EXERCISE REQUIREMENTS
All that should be output is the block of lines below from the line with "port : UdpEndpoint → Z;" to the line with "address converts to itself. *)", both included, exactly as written.

Dataset entries:
(* ===== verification/LinkLib.v ===== *)
(** * The code the extender calls but does not contain

    The Ableton Link library (a git submodule), asio and the operating
    system are not part of the repository.  This file names what the extender
    uses of them as two type classes of operations, [Asio] and [Link], and
    states the documented behaviour the theorems rely on as separate classes
    of laws.  [Sample.v] instantiates all of them. *)

From S2P Require Import Prelude.

(** ** Byte streams: [ableton::discovery::toNetworkByteStream] and
    [Deserialize<T>::fromNetworkByteStream] *)

Class NetworkByteStream (A : Type) := {
  toNetworkByteStream : A → list byte;
  fromNetworkByteStream : list byte → result (A * list byte);
  sizeInByteStream : A → nat;
}.

(** A type serialised to a fixed number of bytes.  Reading from a stream that
    is too short throws [std::range_error]. *)
Class FixedSizeStream (A : Type) `{NetworkByteStream A} (valid : A → Prop) (size : nat) : Prop := {
  stream_size a : sizeInByteStream a = size;
  stream_length a : length (toNetworkByteStream a) = size;
  stream_roundtrip a rest :
    valid a → fromNetworkByteStream (toNetworkByteStream a ++ rest) = Ret (a, rest);
  stream_total bs :
    (size ≤ length bs)%nat →
    ∃ a, valid a ∧ fromNetworkByteStream bs = Ret (a, drop size bs);
  stream_short bs :
    (length bs < size)%nat → fromNetworkByteStream bs = Throw RangeError;
}.

(** ** asio: addresses and UDP endpoints *)

Class Asio := {
  Address : Type;
  Address_eq_dec :: EqDecision Address;
  UdpEndpoint : Type;
  UdpEndpoint_eq_dec :: EqDecision UdpEndpoint;
  UdpEndpoint_countable :: Countable UdpEndpoint;
  default_endpoint : UdpEndpoint;                 (* UdpEndpoint{} *)
  make_endpoint : Address → Z → UdpEndpoint;      (* UdpEndpoint{addr, port} *)
  address : UdpEndpoint → Address;
  port : UdpEndpoint → Z;
  is_v4 : Address → bool;
  is_v6 : Address → bool;
  is_loopback : Address → bool;
  any_v4 : Address;                               (* address_v4::any() *)
  any_v6 : Address;
  to_v6 : Address → result Address;               (* throws on an IPv4 address *)
  scope_id : Address → Z;
  with_scope_id : Z → Address → Address;
  address_to_string : Address → string;
  Network : Type;
  make_network_v4 : Address → Z → Network;
  is_subnet_of : Network → Network → bool;
  make_address : string → option Address;         (* None: the error code is set *)
  resolve : string → string → option (list UdpEndpoint);
}.

(** An endpoint is its address and its 16-bit port; the textual form of an
    address determines the address; every address is IPv4 or IPv6, and an IPv6
    address converts to itself. *)
Class AsioLaws `{Asio} : Prop := {
  endpoint_ext e1 e2 : address e1 = address e2 → port e1 = port e2 → e1 = e2;
  port_range e : 0 ≤ port e < 2 ^ 16;
  address_to_string_inj : Inj (=) (=) address_to_string;
  is_v6_not_v4 a : is_v6 a = negb (is_v4 a);
  to_v6_outcome a : to_v6 a = if is_v4 a then Throw BadCast else Ret a;
}.

(** ** Ableton Link: node identifiers, messages and peer states *)

Class Link `{Asio} := {
  NodeId : Type;
  NodeId_eq_dec :: EqDecision NodeId;
  NodeId_countable :: Countable NodeId;
  NodeId_zero : NodeId;                           (* NodeId{} *)
  NodeId_random : nat → NodeId;                   (* the n-th NodeId::random() *)
  kMaxMessageSize : nat;                          (* discovery::v1::kMaxMessageSize *)
  stream_uint8 :: NetworkByteStream byte;
  stream_uint16 :: NetworkByteStream Z;
  stream_NodeId :: NetworkByteStream NodeId;

  (* discovery::v1 messages *)
  StateHeader : Type;
  sh_messageType : StateHeader → byte;
  sh_ttl : StateHeader → byte;
  sh_ident : StateHeader → NodeId;
  parseMessageHeader : list byte → result (StateHeader * list byte);
  kAlive : byte;
  kResponse : byte;
  kByeBye : byte;
  PeerState : Type;
  ps_ident : PeerState → NodeId;
  ps_endpoint : PeerState → UdpEndpoint;
  fromPayload : NodeId → list byte → result PeerState;

  (* link::v1 measurement messages *)
  MeasurementHeader : Type;
  mh_messageType : MeasurementHeader → byte;
  parseMeasurementHeader : list byte → result (MeasurementHeader * list byte);
  kPing : byte;

  (* measurement endpoint payload entries *)
  payloadEntryHeaderSize : nat;
  measurementEndpointV4Size : UdpEndpoint → nat;
  measurementEndpointV6Size : UdpEndpoint → nat;
  measurementPayload : UdpEndpoint → list byte;   (* makePayload(V4{ep}) + makePayload(V6{ep}) *)
  measurementPayloadSize : UdpEndpoint → nat;     (* its sizeInByteStream *)

  multicastEndpointV4 : UdpEndpoint;
  multicastEndpointV6 : Z → UdpEndpoint;
}.

Abbreviation valid_uint16 := (λ z : Z, 0 ≤ z < 2 ^ 16).

(** The three serialised types have fixed sizes, and a message buffer holds
    the largest tunnel header with room for eight more bytes. *)
Class LinkLaws `{Link} (node_size : nat) : Prop := {
  laws_uint8 :: FixedSizeStream byte (λ _, True) 1;
  laws_uint16 :: FixedSizeStream Z valid_uint16 2;
  laws_NodeId :: FixedSizeStream NodeId (λ _, True) node_size;
  kMax_header : (3 + node_size + node_size + 8 ≤ kMaxMessageSize)%nat;
  kMax_uint16 : Z.of_nat kMaxMessageSize < 2 ^ 16;
}.

(** Message types are pairwise distinct. *)
Class MessageTypeLaws `{Link} : Prop := {
  kAlive_kByeBye : kAlive ≠ kByeBye;
  kResponse_kByeBye : kResponse ≠ kByeBye;
}.

(** The bytes of a measurement endpoint entry. *)
Definition entry_size `{Link} (e : UdpEndpoint) : nat :=
  payloadEntryHeaderSize + measurementEndpointV4Size e + measurementEndpointV6Size e.

(** What the gateway relies on of Link messages and constants.  Headers are
    parsed without exceptions (a short or foreign message gives a default
    header); a peer state parses or a [std::runtime_error] is thrown; in a
    message that announces a peer state there is room for the measurement endpoint
    entry of that state; a payload takes no more bytes than its size in a byte
    stream says, which counts the headers of entries that are left out; the IPv4
    multicast group is an IPv4 endpoint. *)
Class ParseLaws `{Link} : Prop := {
  parseMessageHeader_total bs : ∃ h rest, parseMessageHeader bs = Ret (h, rest);
  parseMeasurementHeader_total bs : ∃ h rest, parseMeasurementHeader bs = Ret (h, rest);
  fromPayload_outcome id bs :
    (∃ st, fromPayload id bs = Ret st ∧ ps_ident st = id) ∨
    (∃ e, fromPayload id bs = Throw e ∧ is_runtime_error e = true);
  fromPayload_entry bs h rest id st :
    parseMessageHeader bs = Ret (h, rest) →
    sh_messageType h = kAlive ∨ sh_messageType h = kResponse →
    fromPayload id rest = Ret st →
    (entry_size (ps_endpoint st) ≤ length bs)%nat;
  measurementPayload_size e : (length (measurementPayload e) ≤ measurementPayloadSize e)%nat;
  multicastEndpointV4_is_v4 : is_v4 (address multicastEndpointV4) = true;
}.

RESPONSE TO THIS EXERCISE
  port : UdpEndpoint → Z;
  is_v4 : Address → bool;
  is_v6 : Address → bool;
  is_loopback : Address → bool;
  any_v4 : Address;                               (* address_v4::any() *)
  any_v6 : Address;
  to_v6 : Address → result Address;               (* throws on an IPv4 address *)
  scope_id : Address → Z;
  with_scope_id : Z → Address → Address;
  address_to_string : Address → string;
  Network : Type;
  make_network_v4 : Address → Z → Network;
  is_subnet_of : Network → Network → bool;
  make_address : string → option Address;         (* None: the error code is set *)
  resolve : string → string → option (list UdpEndpoint);
}.

(** An endpoint is its address and its 16-bit port; the textual form of an
    address determines the address; every address is IPv4 or IPv6, and an IPv6
    address converts to itself. *)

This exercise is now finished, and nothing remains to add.